Die analoge Eingangsstufe (AFE) in Bild 1 ist bei der Verarbeitung dieser Industriesignalpegel auf hohe Genauigkeit und hohe Gleichtaktunterdrückung optimiert.

Bei Eingangssignal von 18 V CMR von 105 db

Die Schaltung verschiebt und dämpft die Signale, damit sie zu den Eingangsbereichen der meisten modernen SAR-A/D-Wandler mit unipolarer Versorgungsspannung, wie z.B. der 250 kSample/s schnelle 16 Bit A/D-Wandler AD7685, kompatibel sind.

Bei einem Eingangssignal von 18 Vss erzielt die Schaltung eine Gleichtaktunterdrückung (CMR) von etwa 105 dB bei 100 Hz und 80 dB bei 5 kHz. Hohe Genauigkeit, hohe Eingangsimpedanz und eine hohe Gleichtaktunterdrückung werden vom Instrumentenverstärker AD8226 bereitgestellt. Für Anwendungen mit hoher Genauigkeit ist eine hohe Eingangsimpedanz erforderlich, um Systemverstärkungsfehler zu minimieren und zugleich eine gute Gleichtaktunterdrückung zu erreichen. Die Verstärkung des AD8226 ist über Widerstände von 1 bis 1000 programmierbar.

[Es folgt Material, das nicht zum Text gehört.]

(** * Records *)

Definition log_op (op : LogOp) : ST LogRecord unit :=
  match op with
  | OpRow v ext => serialize_row_version v ext
  | OpHeader h => serialize_database_header h
  end.
Fixpoint log_ops (ops : list LogOp) : ST LogRecord unit :=
  match ops with [] => mret tt | op :: ops => _ ← log_op op; log_ops ops end.
Definition is_header_op (op : LogOp) : bool := match op with OpHeader _ => true | _ => false end.
(** The record of a transaction: its operations are appended one by one. *)
Definition record_of (tx : Tx) : LogRecord :=
  MkLogRecord (tx_ts tx) (replicate 80 0 ++ tx_payload tx) (len (tx_ops tx)) (existsb is_header_op (tx_ops tx)).
Lemma log_op_eq op ts buf n (has : bool) :
  op_ok op -> n + 1 < 2 ^ 32 -> is_header_op op && has = false ->
  log_op op (MkLogRecord ts buf n has) = (Ok tt, MkLogRecord ts (buf ++ op_bytes op) (n + 1) (is_header_op op || has)).
Proof.
  intros Hok Hn Hh. destruct op as [v ext|h]; cbn [log_op is_header_op andb orb] in *.
  - unfold serialize_row_version, mbind, ST_bind, sget, slift. cbn [lr_buf]. rewrite serialize_op_entry_eq by done.
    unfold smodify, count_op, mbind, ST_bind, sget, set_lr_buf. cbn [op_count]. destruct (Z.ltb_spec (n + 1) (2 ^ 32)); [done|lia].
  - subst has. unfold serialize_database_header, mbind, ST_bind, sget, sassert, slift. cbn [lr_buf has_header negb rassert].
    rewrite serialize_header_entry_eq by done.
    unfold smodify, count_op, mbind, ST_bind, sget, set_lr_buf. cbn [op_count]. destruct (Z.ltb_spec (n + 1) (2 ^ 32)); [done|lia].
Qed.
(** At most one operation of the transaction updates the header. *)
Definition one_header (ops : list LogOp) : Prop := (length (filter (fun op : LogOp => is_header_op op = true) ops) <= 1)%nat.
Lemma log_ops_eq ops ts buf n (has : bool) :
  Forall op_ok ops -> n + len ops < 2 ^ 32 -> (length (filter (fun op : LogOp => is_header_op op = true) ops) + (if has then 1 else 0) <= 1)%nat ->
  log_ops ops (MkLogRecord ts buf n has) =
    (Ok tt, MkLogRecord ts (buf ++ concat (map op_bytes ops)) (n + len ops) (has || existsb is_header_op ops)).
Proof.
  revert buf n has. induction ops as [|op ops IH]; intros buf n has Hok Hn Hh; cbn [log_ops map concat existsb].
  { rewrite app_nil_r, orb_false_r. unfold len. cbn. by rewrite Z.add_0_r. }
  inversion Hok as [|? ? Hop Hops]; subst. assert (Hl : len (op :: ops) = 1 + len ops) by (unfold len; cbn; lia). rewrite Hl in *.
  pose proof (len_nonneg ops). rewrite filter_cons in Hh. unfold mbind, ST_bind. rewrite log_op_eq; [|done|lia|].
  - rewrite IH; [|done|lia|].
    + rewrite <- app_assoc. do 2 f_equal; [lia|]. by destruct (is_header_op op), has.
    + destruct (is_header_op op), has; cbn in *; try lia; case_decide; cbn in *; try done; lia.
  - destruct (is_header_op op), has; try done. cbn in *. case_decide; cbn in *; [lia|done].
Qed.
Lemma record_built tx :
  tx_ok tx -> one_header (tx_ops tx) -> log_ops (tx_ops tx) (LogRecord_new (tx_ts tx)) = (Ok tt, record_of tx).
Proof.
  intros (Hops & Hn & _) Hone. unfold LogRecord_new. unfold is_u in Hn. rewrite log_ops_eq; [|done|lia|unfold one_header in Hone; lia]. done.
Qed.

Eine ohm’sche Pegelanpassungs-/Dämpfungsstufe direkt am Eingang würde auf Grund der Fehlanpassung der Widerstände unvermeidbar die Gleichtaktunterdrückung senken. Der AD8226 liefert eine Gleichtaktunterdrückung, die für kleine und große Signale am Eingang erforderlich ist. Die Pegelanpassungs-/Dämpfungs-/Treiberstufe AD8275 übernimmt die Dämpfungs- und Pegelanpassungsfunktion in der Schaltung. Externe Bauteile sind nicht erforderlich.

Sigma/Delta- versus SAR-A/D-Wandler

Normalerweise wurden in hochauflösenden Messsystemen Sigma/Delta-A/D-Wandler verwendet, da Signalbandbreiten recht niedrig sind und die Sigma/Delta-Architektur ein ausgezeichnetes Rauschverhalten bei niedrigen Update-Raten aufweist. Allerdings zeichnet sich speziell bei mehrkanaligen Systemen ein zunehmender Trend zu höheren Update-Raten ab. Damit sind schnellere Aktualisierungen pro Kanal möglich bzw. man erreicht eine höhere Kanaldichte.

In solchen Fällen ist ein leistungsstarker SAR-A/D-Wandler eine gute Alternative. Die Schaltung in Bild 1 nutzt den 250 kSample/s schnellen 16 Bit A/D-Wandler AD7685 zusammen mit dem Instrumentenverstärker AD8226 und dem Dämpfungs-/Pegelanpassungsverstärker AD8275, implementiert als komplette Systemlösung, ohne zusätzliche externe Bauteile.

Funktion der Schaltung

Die Schaltung besteht aus dem Instrumentenverstärker AD8226 mit Rail-to-Rail-Ausgang, der mit dem positiven Eingang des Differenzverstärkers AD8275 verbunden ist. Dessen Ausgang ist mit dem Eingang des 16 Bit A/D-Wandlers aus der Pulsar-Reihe AD7685 im MSOP/QFN-Gehäuse verbunden. Der AD8226 ist auf eine Verstärkung von 1 eingestellt (Hochvolt-/Strom-Eingänge). Sein Ausgang ist mit Masse verbunden. Massebezogene oder differenzielle Eingänge können genutzt werden.